The National Healthcare Security Administration (NHSA) said in a statement on Monday that an 119 medicines would be added to the National Reimbursement Drugs List (NRDL) with an average price reduction of 50.64%.
Ninety-six of them are branded drugs with no generic versions available in the domestic market, according to the statement.
They included some key products made by foreign pharmaceutical companies, such as Novartis’ blockbuster inflammation drug Cosentyx, and Israeli firm Teva Pharmaceutical’s Austedo treatment for Huntington’s disease.
The list also add more home-grown PD-1 inhibitor products, a fast-growing class of drugs that help the immune system attack cancer by blocking a mechanism tumours use to evade detection.

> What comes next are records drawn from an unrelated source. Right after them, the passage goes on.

Lemma mask_at_grid_map {A} (f : A -> bool) (g : grid A) r c :
  mask_at (grid_map f g) r c = true <-> exists p, at2 g r c = Some p /\ f p = true.
Proof.
  unfold mask_at. rewrite at2_grid_map. destruct (at2 g r c) as [p|]; cbn.
  - split; [intros Hf; by exists p | by intros (p' & [= <-] & Hf)].
  - split; [done | by intros (p & Hp & _)].
Qed.

(** X8: merging the masks of two lists of instances together gives the
    pixel-wise maximum (the union) of their two merged regions; so adding
    instances to a detection never takes a pixel out of the region. *)
Theorem merge_of_concatenation h w (l l' : list (grid bool)) :
  merged_mask (MaskStack h w (l ++ l'))
  = grid_zip_with Z.max (merged_mask (MaskStack h w l)) (merged_mask (MaskStack h w l'))
  /\ (forall r c, at2 (merged_mask (MaskStack h w l)) r c = Some 1 ->
        at2 (merged_mask (MaskStack h w (l ++ l'))) r c = Some 1).
Proof.
  assert (merged_mask (MaskStack h w (l ++ l'))
          = grid_zip_with Z.max (merged_mask (MaskStack h w l))
              (merged_mask (MaskStack h w l'))) as Hunion.
  { apply (grid_ext h w).
    - apply (has_shape_merged_mask (MaskStack h w (l ++ l'))).
    - apply has_shape_grid_zip_with.
      + apply (has_shape_merged_mask (MaskStack h w l)).
      + apply (has_shape_merged_mask (MaskStack h w l')).
    - intros r c Hr Hc. rewrite at2_grid_zip_with.
      rewrite (merged_mask_at (MaskStack h w (l ++ l')) r c Hr Hc).
      rewrite (merged_mask_at (MaskStack h w l) r c Hr Hc).
      rewrite (merged_mask_at (MaskStack h w l') r c Hr Hc).
      cbn [planes mbind option_bind]. rewrite existsb_app.
      by destruct (existsb _ l), (existsb _ l'). }
  split; [exact Hunion|]. intros r c Hone.
  assert ((r < h)%nat /\ (c < w)%nat) as [Hr Hc].
  { apply (has_shape_at2 _ _ _ r c (has_shape_merged_mask (MaskStack h w l))).
    by eexists. }
  rewrite (merged_mask_at (MaskStack h w (l ++ l')) r c Hr Hc).
  rewrite (merged_mask_at (MaskStack h w l) r c Hr Hc) in Hone.
  cbn [planes] in *. rewrite existsb_app.
  destruct (existsb _ l); [done|]. cbn in Hone. congruence.
Qed.

(** X9: the mask image handed to the inpainting has the height and width of
    the detector's masks and holds only 0 and 255; a pixel is 255 exactly
    when the mask probability of some instance, whatever its score, exceeds
    0.5 there (the product by 255 never wraps). *)
Theorem inpainting_mask_is_black_and_white soft r c :
  (r < soft_h soft)%nat -> (c < soft_w soft)%nat ->
  has_shape (soft_h soft) (soft_w soft) (inpainting_mask soft)
  /\ (at2 (inpainting_mask soft) r c = Some 255 \/
      at2 (inpainting_mask soft) r c = Some 0)
  /\ (at2 (inpainting_mask soft) r c = Some 255 <->
      exists i plane p,
        soft_planes soft !! i = Some plane /\ at2 plane r c = Some p /\
        (1 # 2 < p)%Q).
Proof.
  intros Hr Hc.
  assert (at2 (inpainting_mask soft) r c
          = Some (if existsb (fun m => mask_at m r c) (planes (binarize soft))
                  then 255 else 0)) as Hat.
  { unfold inpainting_mask, mask_image. rewrite at2_grid_map.
    rewrite (merged_mask_at (binarize soft) r c Hr Hc). cbn.
    by destruct (existsb _ _). }
  split; [|split].
  - unfold inpainting_mask, mask_image. apply has_shape_grid_map.
    apply (has_shape_merged_mask (binarize soft)).
  - rewrite Hat. destruct (existsb _ _); [by left | by right].
  - rewrite Hat.
    assert (existsb (fun m => mask_at m r c) (planes (binarize soft)) = true <->
            exists i plane p,
              soft_planes soft !! i = Some plane /\ at2 plane r c = Some p /\
              (1 # 2 < p)%Q) as Hany.
    { rewrite existsb_true. cbn [binarize planes]. split.
      - intros (i & m & Hm & Hmask). rewrite list_lookup_fmap in Hm.
        destruct (soft_planes soft !! i) as [plane|] eqn:Hplane; [|done].
        cbn in Hm. inversion Hm; subst m.
        apply mask_at_grid_map in Hmask as (p & Hp & Hlt).
        exists i, plane, p. split; [done|]. split; [done|]. by apply Qltb_lt.
      - intros (i & plane & p & Hplane & Hp & Hlt).
        exists i, (grid_map (fun p => Qltb (1 # 2) p) plane). split.
        + by rewrite list_lookup_fmap, Hplane.
        + apply mask_at_grid_map. exists p. split; [done|]. by apply Qltb_lt. }
    rewrite <- Hany. destruct (existsb _ _); split; congruence.
Qed.

(** A probability of exactly 0.5 is not in the mask; one of 0.6 is. *)
Lemma inpainting_mask_is_black_and_white_witness :
  (0 < 1)%nat /\ (1 < 3)%nat /\
  at2 (inpainting_mask (SoftStack 1 3 [[[1 # 2; 6 # 10; 0]]; [[0; 0; 1]]]%Q)) 0 1
  = Some 255.
Proof.
  assert (0 < 1)%nat as Hr by lia. assert (1 < 3)%nat as Hc by lia.
  split; [exact Hr|]. split; [exact Hc|].
  destruct (inpainting_mask_is_black_and_white
              (SoftStack 1 3 [[[1 # 2; 6 # 10; 0]]; [[0; 0; 1]]]%Q) 0 1 Hr Hc)
    as (_ & _ & Hiff).
  apply Hiff. exists 0%nat, [[1 # 2; 6 # 10; 0]]%Q, (6 # 10)%Q.
  split; [reflexivity|]. split; reflexivity.
Defined.

(** ** More on the compositor *)

Lemma for_each_ext body body' idxs st :
  (forall i st, i ∈ idxs -> body i st = body' i st) ->
  for_each body idxs st = for_each body' idxs st.
Proof.
  revert st. induction idxs as [|i idxs IH]; intros st Hext; [done|].
  cbn [for_each]. rewrite (Hext i st) by apply list_elem_of_here.
  destruct (body' i st) as [st'|e]; [|done]. rewrite !bind_Ok.
  apply IH. intros j st'' Hj. apply Hext. by apply list_elem_of_further.
Qed.

Lemma u8_to_u8 f : u8 (F64.to_u8 f).
Proof. unfold u8, F64.to_u8. apply Z.mod_pos_bound. lia. Qed.
Lemma normalize_inner_blank pre c post :
  isspace c = true -> is_linebreak c = false ->
  some_text pre -> some_text post ->
  (len (remove_whitespace (pre ++ c :: post))
   < len (normalize (pre ++ c :: post)))%Z.
Proof.
  intros Hs Hl Hpre Hpost.
  rewrite normalize_strip, strip_around by assumption.
  rewrite List.filter_app. cbn [List.filter]. rewrite Hl. cbn [negb].
  rewrite remove_whitespace_app. unfold remove_whitespace at 2.
  cbn [List.filter]. rewrite Hs. cbn [negb]. fold (remove_whitespace post).
  pose proof (linebreaks_fewer (lstrip pre)) as L1.
  pose proof (linebreaks_fewer (rstrip post)) as L2.
  rewrite remove_whitespace_lstrip in L1. rewrite remove_whitespace_rstrip in L2.
  unfold len. rewrite !List.length_app. cbn [List.length]. lia.
Qed.

(** ** Side conditions on concrete text *)

Lemma Forall_of_forallb (P : char -> bool) (s : str) :
  forallb P s = true -> Forall (fun c => P c = true) s.
Proof.
  induction s as [|c s IH]; cbn; [constructor|].
  intros H. apply andb_true_iff in H as [Hc Hs]. constructor; auto.
Qed.

Lemma some_text_of_existsb (s : str) :
  existsb (fun c => negb (isspace c)) s = true -> some_text s.
Proof.
  intros H. apply existsb_exists in H as (c & Hin & Hc).
  apply List.Exists_exists. exists c. split; [assumption|].
  now apply negb_true_iff.
Qed.

Lemma Exists_of_existsb (P : char -> bool) (s : str) :
  existsb (fun c => negb (P c)) s = true -> Exists (fun c => P c = false) s.
Proof.
  intros H. apply existsb_exists in H as (c & Hin & Hc).
  apply List.Exists_exists. exists c. split; [assumption|].
  now apply negb_true_iff.
Qed.

(** ** C1: what the normalization removes *)

(** C1, as stated, fails: 16,384 valid digits with one space in the middle
    are not accepted.  Removing all white space would leave 16,384 valid
    digits, but the validator keeps the space, counts 16,385 characters and
    raises its length error. *)
Lemma C1_inner_space_is_rejected :
  len (remove_whitespace zeros_with_space) = 16384%Z
  /\ forallb is_hex (remove_whitespace zeros_with_space) = true
  /\ len (normalize zeros_with_space) = 16385%Z
  /\ (read_and_validate part1 (world_of zeros_with_space effs)).1
     = Raise (ValueError (py "rom/eh_hex_part1.txt is 16385 chars, expected 16384")).
Proof. vm_compute. repeat split. Qed.

(** C1, amended.  Before the length and character checks the validator
    removes the white space at both ends of the text and every line break
    (a carriage return counts: text mode reads it as a line feed), and
    nothing else.  So a fragment whose characters other than white space
    are 16,384 valid digits is accepted when the only white space inside
    it is line breaks, and is rejected for its length when a space or a tab
    stands inside it. *)
Theorem C1_normalization path w raw :
  files w !! path = Some raw ->
  normalize raw = List.filter (fun c => negb (is_linebreak c)) (strip raw)
  /\ read_and_validate path w = (validate path raw, w)
  /\ (forall lead core trail,
        raw = lead ++ core ++ trail ->
        all_space lead -> all_space trail -> unbroken core ->
        len (remove_whitespace raw) = 16384%Z ->
        all_hex (remove_whitespace raw) ->
        read_and_validate path w = (Ok (lower (remove_whitespace raw)), w))
  /\ (forall pre c post,
        raw = pre ++ c :: post ->
        c = SPACE \/ c = TAB ->
        some_text pre -> some_text post ->
        len (remove_whitespace raw) = 16384%Z ->
        exists n, (16384 < n)%Z
          /\ read_and_validate path w = (Raise (LengthMismatch path n), w)).
Proof.
  intros Hfile.
  assert (read_and_validate path w = (validate path raw, w)) as Hrun
    by (rewrite read_and_validate_run; now rewrite Hfile).
  split; [apply normalize_strip|]. split; [exact Hrun|]. split.
  - intros lead core trail -> Hl Ht Hc Hlen Hhex.
    rewrite Hrun. f_equal.
    rewrite <- (normalize_unbroken lead core trail) in * by assumption.
    now apply validate_valid.
  - intros pre c post -> Hc Hpre Hpost Hlen.
    pose proof (normalize_inner_blank pre c post) as Hlt.
    exists (len (normalize (pre ++ c :: post))).
    assert (isspace c = true /\ is_linebreak c = false) as [Hs Hl]
      by (destruct Hc as [-> | ->]; now split).
    specialize (Hlt Hs Hl Hpre Hpost). split; [lia|].
    rewrite Hrun. f_equal. apply validate_length. lia.
Qed.

Lemma C1_normalization_witness :
  read_and_validate part1 (world_of zeros_in_lines effs)
  = (Ok (lower (remove_whitespace zeros_in_lines)), world_of zeros_in_lines effs).
Proof.
  refine (proj1 (proj2 (proj2
    (C1_normalization part1 (world_of zeros_in_lines effs) zeros_in_lines _)))
    [] (times (py "00") 4096%Z ++ [CR; LF] ++ times (py "00") 4096%Z) [LF]
    _ _ _ _ _ _).
  - reflexivity.
  - vm_compute. reflexivity.
  - constructor.
  - apply Forall_of_forallb. vm_compute. reflexivity.
  - apply (Forall_of_forallb text_or_linebreak). vm_compute. reflexivity.
  - vm_compute. reflexivity.
  - apply (Forall_of_forallb is_hex). vm_compute. reflexivity.
Defined.

(** ** C2: the confirmation message *)

(** Every successful run prints the same line, whatever was read. *)
Lemma main_prints_confirmation w :
  (main w).1 = Ok tt -> stdout (main w).2 = stdout w ++ [confirmation].
Proof.
  rewrite main_run. destruct (load w); try discriminate.
  now destruct (decide (OUTPUT_SOL ∈ locked w)).
Qed.

(** C2 fails on the code.  On the two valid fragments of the concrete
    scenario the run succeeds and prints the text of the format string with
    its doubled braces, [Generated {OUTPUT_SOL} ({len(combined) // 2} bytes)],
    where the claim has [Generated src/BasicRom.sol (16384 bytes)]. *)
Theorem C2_confirmation_is_placeholder_text :
  (main (world_of zeros effs)).1 = Ok tt
  /\ stdout (main (world_of zeros effs)).2
     = [py "Generated {OUTPUT_SOL} ({len(combined) // 2} bytes)"]
  /\ intended_confirmation (zeros ++ effs)
     = py "Generated src/BasicRom.sol (16384 bytes)"
  /\ stdout (main (world_of zeros effs)).2
     <> [intended_confirmation (zeros ++ effs)].
Proof.
  assert ((main (world_of zeros effs)).1 = Ok tt) as Hok
    by (vm_compute; reflexivity).
  split; [exact Hok|].
  rewrite (main_prints_confirmation _ Hok).
  split; [reflexivity|]. split; [vm_compute; reflexivity|].
  vm_compute. discriminate.
Qed.

(** ** C3: the concrete scenario *)

(** C3.  With fragment A = "00" * 8192 and fragment B = "ff" * 8192 both
    fragments pass validation, the payload has 32,768 characters,
    [textwrap.wrap] cuts it in 32 chunks of 1,024 characters, the first
    "00" * 512 and the last "ff" * 512, and the file written is the
    template around the 32 literal tokens of these chunks, in order and
    separated by a space; the opening of a literal ([hex] and a double
    quote) occurs 32 times in it. *)
Theorem C3_concrete_scenario :
  let w := world_of zeros effs in
  let combined := zeros ++ effs in
  let chunks := repeat (times (py "00") 512%Z) 16
                ++ repeat (times (py "ff") 512%Z) 16 in
  let sol_source :=
    sol_header ++ join (py " ") (List.map hex_literal chunks) ++ sol_footer in
  (for_each read_and_validate PART_FILES w).1 = Ok [zeros; effs]
  /\ len combined = 32768%Z
  /\ textwrap.wrap combined CHUNK_HEX_LEN = Ok chunks
  /\ List.length chunks = 32%nat
  /\ List.map len chunks = repeat 1024%Z 32
  /\ head chunks = Some (times (py "00") 512%Z)
  /\ last chunks = Some (times (py "ff") 512%Z)
  /\ (main w).1 = Ok tt
  /\ produced (main w) = Some sol_source
  /\ occurrences (py "hex" ++ [QUOTE]) sol_source = 32%nat.
Proof.
  cbv zeta. repeat apply conj;
    lazymatch goal with |- _ = ?r => vm_cast_no_check (@eq_refl _ r) end.
Qed.

(** ** C4: the chunker covers the payload *)

(** C4.  On a payload over the hexadecimal alphabet whose length is [k]
    times 1,024 with [k] positive, [textwrap.wrap] returns [k] chunks, each
    of 1,024 characters, the [i]-th being the characters from [i * 1024] up
    to [(i + 1) * 1024] of the payload, so that their concatenation in
    order is the payload. *)
Theorem C4_chunks_cover_payload (payload : str) (k : nat) :
  all_hex payload ->
  (0 < k)%nat ->
  List.length payload = (k * 1024)%nat ->
  exists chunks : list str,
    textwrap.wrap payload CHUNK_HEX_LEN = Ok chunks
    /\ List.length chunks = k
    /\ Forall (fun chunk => List.length chunk = 1024%nat) chunks
    /\ concat chunks = payload
    /\ forall i, (i < k)%nat ->
         chunks !! i = Some (take 1024 (drop (i * 1024) payload)).
Proof.
  intros Hhex Hk Hlen. exists (pieces 1024 k payload).
  split; [|split; [|split; [|split]]].
  - change CHUNK_HEX_LEN with (Z.of_nat 1024).
    apply wrap_pieces; try assumption; [|lia].
    now apply all_hex_solid.
  - apply pieces_length.
  - now apply pieces_uniform.
  - now apply pieces_concat.
  - intros i Hi. now apply pieces_lookup.
Qed.

Lemma C4_chunks_cover_payload_witness :
  exists chunks : list str,
    textwrap.wrap (times (py "0A") 1024%Z) CHUNK_HEX_LEN = Ok chunks
    /\ List.length chunks = 2%nat
    /\ Forall (fun chunk => List.length chunk = 1024%nat) chunks
    /\ concat chunks = times (py "0A") 1024%Z
    /\ forall i, (i < 2)%nat ->
         chunks !! i = Some (take 1024 (drop (i * 1024) (times (py "0A") 1024%Z))).
Proof.
  apply (C4_chunks_cover_payload (times (py "0A") 1024%Z) 2).
  - apply (Forall_of_forallb is_hex). vm_compute. reflexivity.
  - lia.
  - vm_compute. reflexivity.
Defined.
Lemma dict_set_values_ok (k : string) (v : pyobj) (d : dict) :
  frontmatter_value v = true -> values_ok d -> values_ok (dict_set k v d).
Proof.
  intros Hv Hd. induction Hd as [| [k' v'] d Hkv Hd IH]; cbn [dict_set].
  - repeat constructor. exact Hv.
  - destruct (String.eqb k' k); constructor; auto.
Qed.

Lemma dict_last_In (d : dict) (kv : string * pyobj) :
  dict_last d = Some kv -> In kv d.
Proof.
  unfold dict_last. induction d as [| a d IH]; [discriminate |].
  cbn [map last]. destruct d as [| b d].
  - intros [= <-]. now left.
  - intros H. right. apply IH. exact H.
Qed.

Lemma forallb_is_str_app (l : list pyobj) (s : string) :
  forallb is_str l = true -> forallb is_str (l ++ [VStr s]) = true.
Proof. intros H. rewrite forallb_app, H. reflexivity. Qed.

Lemma parse_line_values_ok (d : dict) (raw : string) :
  values_ok d -> values_ok (parse_line d raw).
Proof.
  intros Hd. unfold parse_line.
  destruct (is_empty (strip raw) || startswith_char "#" (strip raw))%bool;
    [exact Hd |].
  destruct (contains_char ":" (strip raw)).
  - destruct (split1 ":" (strip raw)) as [key value].
    apply dict_set_values_ok; [apply parse_value_shape | exact Hd].
  - destruct (startswith "- " (strip raw) && _)%bool; [| exact Hd].
    destruct (dict_last d) as [[last_key v] |] eqn:E; [| exact Hd].
    destruct v; try exact Hd.
    apply dict_set_values_ok; [| exact Hd].
    cbn [frontmatter_value]. apply forallb_is_str_app.
    apply dict_last_In in E.
    unfold values_ok in Hd. rewrite Forall_forall in Hd.
    exact (Hd _ E).
Qed.

Lemma fold_parse_line_values_ok (lines : list string) (d : dict) :
  values_ok d -> values_ok (fold_left parse_line lines d).
Proof.
  revert d. induction lines as [| raw lines IH]; intros d Hd; [exact Hd |].
  cbn [fold_left]. apply IH. now apply parse_line_values_ok.
Qed.

Lemma dict_get_In (k : string) (v : pyobj) (d : dict) :
  dict_get k d = Some v -> In (k, v) d.
Proof.
  induction d as [| [k' v'] d IH]; [discriminate |]. cbn [dict_get].
  destruct (String.eqb_spec k' k) as [-> | _].
  - intros [= <-]. now left.
  - intros H. right. now apply IH.
Qed.
(** The driver asks for the table of one region only: the one chosen from
    the vendor. *)
Lemma extract_table_region (lib : Library) (pdf_path : str) (r : region) :
  In (ExtractTable r) (events (extract_line_items_from_pdf lib pdf_path)) ->
  r = cropped_page (get_vendor_info (Py.basename pdf_path)).
Proof.
  set (vendor := get_vendor_info (Py.basename pdf_path)).
  destruct (lib pdf_path) as [x | [| page others]] eqn:El.
  1, 2: rewrite run_unopened by (intros ? ?; congruence);
    cbn [events fst In]; intros [[=] | [[=] | [[=] | []]]].
  assert (In (ExtractTable r) (events (strategy_A page vendor)) ->
          r = cropped_page vendor) as HA.
  { intros He.
    apply strategy_A_events in He as [[=] | [[= ->] | [=]]]. reflexivity. }
  destruct (value (strategy_A page vendor)) as [x | A] eqn:EA.
  { rewrite (run_A_raises lib pdf_path El EA).
    cbn [events fst app In]. intros [[=] | [[=] | H]].
    apply in_app_or in H as [H | [[=] | []]]. exact (HA H). }
  destruct (none_or_empty A) eqn:EN.
  - destruct (extract_text page) as [x | text] eqn:ET.
    + rewrite (run_text_raises lib pdf_path El EA EN ET).
      cbn [events fst app In]. intros [[=] | [[=] | H]].
      apply in_app_or in H as [H | [[=] | [[=] | []]]]. exact (HA H).
    + rewrite (run_B lib pdf_path El EA EN ET).
      cbn [events fst app In]. intros [[=] | [[=] | H]].
      apply in_app_or in H as [H | [[=] | H]]; [exact (HA H) |].
      apply in_app_or in H as [H | H].
      * apply regex_events in H as [[=] | (n & [=])].
      * destruct (regex_data (regex_matches text));
          [destruct H as [[=] | []] | destruct H as [[=] | [[=] | []]]].
  - destruct A as [[| r0 t] |]; try discriminate.
    rewrite (run_A lib pdf_path El EA).
    cbn [events fst app In]. intros [[=] | [[=] | H]].
    apply in_app_or in H as [H | [[=] | [[=] | []]]]. exact (HA H).
Qed.

End ExtractFacts.

(* ===================================================================== *)
(** ** Strategy A: the choice of the price column *)
(* ===================================================================== *)

Module ColumnFacts.
Import Re Spec Extract.
(** A call of [create_rating] that does not answer 201 changes nothing. *)
Lemma create_rating_rejected (db : database) (utcnow : Z) (uid iid : string) (value : Z) :
  (forall stored, snd (create_rating db utcnow uid iid value) <> HTTP_201_CREATED stored) ->
  fst (create_rating db utcnow uid iid value) = db.
Proof.
  unfold create_rating.
  destruct (negb (rating_value_ok value)); [reflexivity|].
  destruct (negb (is_valid iid)); [reflexivity|].
  destruct (ObjectId_of iid) as [oid|]; [|reflexivity].
  destruct (find_one_item db oid); [|reflexivity].
  destruct (find _ _) as [existing|]; cbv zeta; cbn [fst snd]; intros H.
  - exfalso; now apply (H (set_rating value existing)).
  - exfalso; eapply H; reflexivity.
Qed.
(** The calls made on the library do not depend on standard output. *)
Lemma run_in_calls (argv : list string) :
  calls (snd (run_in stdout_encoding float_repr lib argv)) =
  match argv with
  | _ :: audio_file :: rest =>
      Call_WhisperModel "large-v3" "cpu" "int8"
      :: match WhisperModel lib "large-v3" "cpu" "int8" with
         | Ok _ => [Call_transcribe audio_file (hd "ur" rest) 5 false]
         | Raised _ => []
         end
  | _ => []
  end.
Proof.
  destruct argv as [| prog [| audio_file rest]]; try reflexivity.
  rewrite run_in_cases. cbv zeta.
  destruct (WhisperModel lib "large-v3" "cpu" "int8") as [m | e];
    [| reflexivity].
  destruct (transcribe lib m audio_file (hd "ur" rest) 5 false)
    as [[g info] | e]; [| reflexivity].
  destruct (consume g) as [segments | e]; [| reflexivity].
  destruct (accepts stdout_encoding
              (json_dumps float_repr (result_dict info segments) 2));
    reflexivity.
Qed.

(** When standard output cannot take the document, the failure of [print]
    is reported like a failure of the library: nothing on standard output,
    the error line after the two progress lines, status 1. *)
Lemma run_in_document_refused
    (prog audio_file : string) (rest : list string)
    (segments : list Segment.t) (info : Info.t) :
  library_returns lib audio_file (hd "ur" rest) segments info ->
  accepts stdout_encoding (document_layout float_repr info segments) = false ->
  run_in stdout_encoding float_repr lib (prog :: audio_file :: rest) =
  (SystemExit 1,
   mkWorld EmptyString
     ((loading_line ++ transcribing_line audio_file)
      ++ error_line (encode_error stdout_encoding
                       (document_layout float_repr info segments)))
     [Call_WhisperModel "large-v3" "cpu" "int8";
      Call_transcribe audio_file (hd "ur" rest) 5 false]).
Proof.
  intros [m g Hm Ht Hg] Hno. rewrite run_in_cases. cbv zeta.
  rewrite Hm, Ht, Hg, json_dumps_result_dict, Hno. reflexivity.
Qed.

(** C6. Under every encoding of standard output and whatever the
    library does: every model construction the process performs is
    [WhisperModel("large-v3", device="cpu", compute_type="int8")] and every
    transcription call has beam size 5 and word timestamps off; when the
    audio argument is present the model is constructed exactly once, first,
    and the transcription is called exactly once after it when the
    construction succeeds and not at all when it raises; when the audio
    argument is missing the library is not called. *)
Theorem C6_fixed_model_and_decoding_configuration (argv : list string) :
  (forall size device compute_type : string,
      In (Call_WhisperModel size device compute_type)
         (calls (snd (run_in stdout_encoding float_repr lib argv))) ->
      size = "large-v3" /\ device = "cpu" /\ compute_type = "int8") /\
  (forall (p l : string) (b : Z) (t : bool),
      In (Call_transcribe p l b t)
         (calls (snd (run_in stdout_encoding float_repr lib argv))) ->
      b = 5%Z /\ t = false) /\
  (forall (prog audio_file : string) (rest : list string),
      argv = prog :: audio_file :: rest ->
      calls (snd (run_in stdout_encoding float_repr lib argv)) =
      Call_WhisperModel "large-v3" "cpu" "int8"
      :: match WhisperModel lib "large-v3" "cpu" "int8" with
         | Ok _ => [Call_transcribe audio_file (hd "ur" rest) 5 false]
         | Raised _ => []
         end) /\
  (length argv < 2 ->
   calls (snd (run_in stdout_encoding float_repr lib argv)) = []).
Proof.
  rewrite run_in_calls.
  destruct argv as [| prog [| audio_file rest]].
  - repeat split; try (intros; simpl in *; tauto); intros; discriminate.
  - repeat split; try (intros; simpl in *; tauto); intros; discriminate.
  - split; [| split; [| split]].
    + intros ? ? ? [Heq | Hin]; [inversion Heq; auto |].
      destruct (WhisperModel lib "large-v3" "cpu" "int8"); [| destruct Hin].
      destruct Hin as [Heq | Hin]; [discriminate | destruct Hin].
    + intros ? ? ? ? [Heq | Hin]; [discriminate |].
      destruct (WhisperModel lib "large-v3" "cpu" "int8"); [| destruct Hin].
      destruct Hin as [Heq | Hin]; [inversion Heq; auto | destruct Hin].
    + intros ? ? ? Heq. inversion Heq; subst. reflexivity.
    + simpl. lia.
Qed.
(** * Verification of the rate limiter of the backend-api template

    The development embeds [app/core/rate_limiting.py] (class [RateLimiter])
    together with the part of the Redis server the class talks to, and
    settles the properties of the admission engine against that embedding.

    Conventions of the embedding.
    - Python [int] is [Z].  A Python [float] is the rational it stands
      for ([Q]).  The burst ceiling [int(requests * burst_multiplier)] is
      computed as the interpreter does, each step rounded to the nearest
      double ([binary64]); magnitudes of 2^1024 and more, where the
      interpreter raises [OverflowError], are outside the embedding.  The
      arithmetic of the token bucket (the Lua script and the quotients
      around it) is on exact rationals: it agrees with the run wherever
      every intermediate value is a double, as for the whole numbers of the
      examples below, and the properties of the token bucket are stated
      where this holds or where rounding cannot change them.
    - A method that mutates [self] or the Redis server is a function of the
      world [W] returning the outcome and the new world; an exception keeps the
      mutations made before it was raised.
    - What the code obtains from outside (whether the redis package could be
      imported, whether [ConnectionPool.from_url] raised, whether the server
      answers, and [int(time.time())]) is the environment [Env] of a call.
      The server reads the same clock as the client. *)

From Stdlib Require Import ZArith QArith Qround Qabs Qminmax String Ascii List Lia Lqa.
From stdpp Require Import gmap strings list fin_maps pretty.

Local Open Scope string_scope.
Local Open Scope Z_scope.

(** ** Python values *)

(** [int(x)] on a float: truncation toward zero. *)
Definition py_int (x : Q) : Z := Z.quot (Qnum x) (Zpos (Qden x)).

(** The nearest integer, a tie going to the even one. *)
Definition round_half_even (x : Q) : Z :=
  let f := Qfloor x in
  match (x - inject_Z f ?= 1 # 2)%Q with
  | Lt => f
  | Gt => f + 1
  | Eq => if Z.even f then f else f + 1
  end.

(** The double nearest to a rational (IEEE 754 binary64, round to nearest,
    ties to even): 53 significant bits, and multiples of 2^-1074 below the
    normal range. *)
Definition binary64 (x : Q) : Q :=
  if Qeq_bool x 0 then 0%Q
  else
    let e0 := Z.log2 (Z.abs (Qnum x)) - Z.log2 (Zpos (Qden x)) - 52 in
    let e1 := if Qle_bool (inject_Z (2 ^ 52)) (Qabs x / 2 ^ e0) then e0 else e0 - 1 in
    let e := e1 `max` (- 1074) in
    (inject_Z (round_half_even (x / 2 ^ e)) * 2 ^ e)%Q.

PD-1 drugs from Shanghai Junshi Biosciences, Beigene Ltd and Jiangsu Hengrui Medicine have been added, compared with only one Chinese product in earlier round of drug list update.
“It’s a healthy thing not to have a winner take all approach and show there is room for multiple companies,” said Brad Loncar, whose Loncar Investments runs a ETF for Chinese drug firms.
“There would be great pressure for PD-1 drugs that have not made it to the market, as prices for state medical insurance has set ceiling for future prices,” said ICBC International Research analyst Zhang Jialin.
No PD-1 products from multinational drugmakers were included.
The new drug list will be effective from March 2021, NHSA said. Inclusion on the list could potentially boost demand for medicines, as patients could be reimbursed for a significant portion of the costs.
The NHSA updates its list annually. Average sales of medicines added last time jumped by nearly 2,000% during a nine-month period of 2020, according to a research by ICBC International Research analysts.